> Recorded data
(** * farm_survey: the weather and field data pipelines

    A shallow embedding of [assets/scripts/weather_data_processor.py],
    [part_3/field_data_processor.py], [part_3/data_ingestion.py] and
    [part_3/validate_data.py].

    Conventions.
    - Python floats are idealised as rationals ([Q]); [float(...)] is a
      parameter of the weather section.  The integers of an [int64]
      column are kept apart from floats in the field frame, with numpy's
      wrap-around where the code meets it.
    - Exceptions are values of [exn]; a method is a state-and-error
      computation over its [self] record.
    - The logger is the list of calls made to it, oldest first. *)

From Stdlib Require Import QArith Qabs.
From stdpp Require Import gmap strings list sorting.
From Equations Require Import Equations.

Close Scope Q_scope.
Open Scope string_scope.
Open Scope list_scope.

(** ** Exceptions, results, logging *)

Inductive exn : Type :=
| StopIteration
| ValueError
| KeyError (label : string)
| IndexError
| AttributeError
| TypeError
| ReError
| SourceError.

Inductive result (A : Type) : Type :=
| Ok (a : A)
| Raise (e : exn).
Arguments Ok {A} a.
Arguments Raise {A} e.

Inductive level : Type := DEBUG | INFO | WARNING | ERROR.

Definition log_record : Type := level * string.

(** ** Methods as computations over [self] *)

Definition M (S A : Type) : Type := S -> result A * S.

Definition ret {S A} (a : A) : M S A := fun s => (Ok a, s).

Definition raise {S A} (e : exn) : M S A := fun s => (Raise e, s).

Definition bind {S A B} (c : M S A) (k : A -> M S B) : M S B :=
  fun s =>
    match c s with
    | (Ok a, s') => k a s'
    | (Raise e, s') => (Raise e, s')
    end.

Definition lift {S A} (r : result A) : M S A := fun s => (r, s).

Definition get {S} : M S S := fun s => (Ok s, s).

Definition modify {S} (f : S -> S) : M S unit := fun s => (Ok tt, f s).

Declare Scope py_scope.
Delimit Scope py_scope with py.
Notation "x <- c ;; k" := (bind c (fun x => k))
  (at level 100, c at next level, right associativity) : py_scope.
Notation "c ;;; k" := (bind c (fun _ => k))
  (at level 100, right associativity) : py_scope.
Open Scope py_scope.

(** [Series.apply(f)]: [f] on every element, in order; the first exception
    stops the traversal. *)
Fixpoint apply {S A B} (f : A -> M S B) (xs : list A) : M S (list B) :=
  match xs with
  | [] => ret []
  | x :: xs' => y <- f x ;; ys <- apply f xs' ;; ret (y :: ys)
  end.

(** [next(x for x in groups if x is not None)] *)
Definition next_not_None (groups : list (option string)) : result string :=
  match omap id groups with
  | x :: _ => Ok x
  | [] => Raise StopIteration
  end.

(** ** Generic list helpers *)

Fixpoint index_of {A} `{EqDecision A} (x : A) (l : list A) : option nat :=
  match l with
  | [] => None
  | y :: l' => if decide (x = y) then Some 0 else S <$> index_of x l'
  end.

Fixpoint insert_sorted {A} (ltb : A -> A -> bool) `{EqDecision A}
    (x : A) (l : list A) : list A :=
  match l with
  | [] => [x]
  | y :: l' =>
      if decide (x = y) then l
      else if ltb x y then x :: l
      else y :: insert_sorted ltb x l'
  end.

(** The distinct elements of [l], in increasing order. *)
Definition sorted_unique {A} (ltb : A -> A -> bool) `{EqDecision A}
    (l : list A) : list A :=
  foldr (insert_sorted ltb) [] l.

(** ** The weather pipeline *)

Module WeatherDataProcessor.

(** The weather frame, by column.  [Measurement] and [Value] exist only
    once they have been assigned. *)
Record DataFrame : Type := {
  Weather_station_ID : list Z;
  Message : list string;
  Measurement : option (list (option string));
  Value : option (list (option Q))
}.

(** What [calculate_means] returns: the unstacked group means, stations as
    rows, measurement kinds as columns, [None] for a NaN cell. *)
Record MeansFrame : Type := {
  index : list Z;
  columns : list string;
  data : list (list (option Q))
}.

Section Processor.

(** [re.search(pattern, message)]: the groups of the leftmost match if
    there is one; and Python's [float(text)], [None] where it raises
    [ValueError]. *)
Variable pattern : Type.
Variable re_search : pattern -> string -> result (option (list (option string))).
Variable float : string -> option Q.

(** [read_from_web_CSV(URL)] of [data_ingestion.py]: the parsed frame, or
    the exception it re-raises. *)
Variable read_from_web_CSV : string -> result DataFrame.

> Brief
Using the entries above, return each line that includes the word "groups".

> Written response
(** [next(x for x in groups if x is not None)] *)
Definition next_not_None (groups : list (option string)) : result string :=
  match omap id groups with
(** [re.search(pattern, message)]: the groups of the leftmost match if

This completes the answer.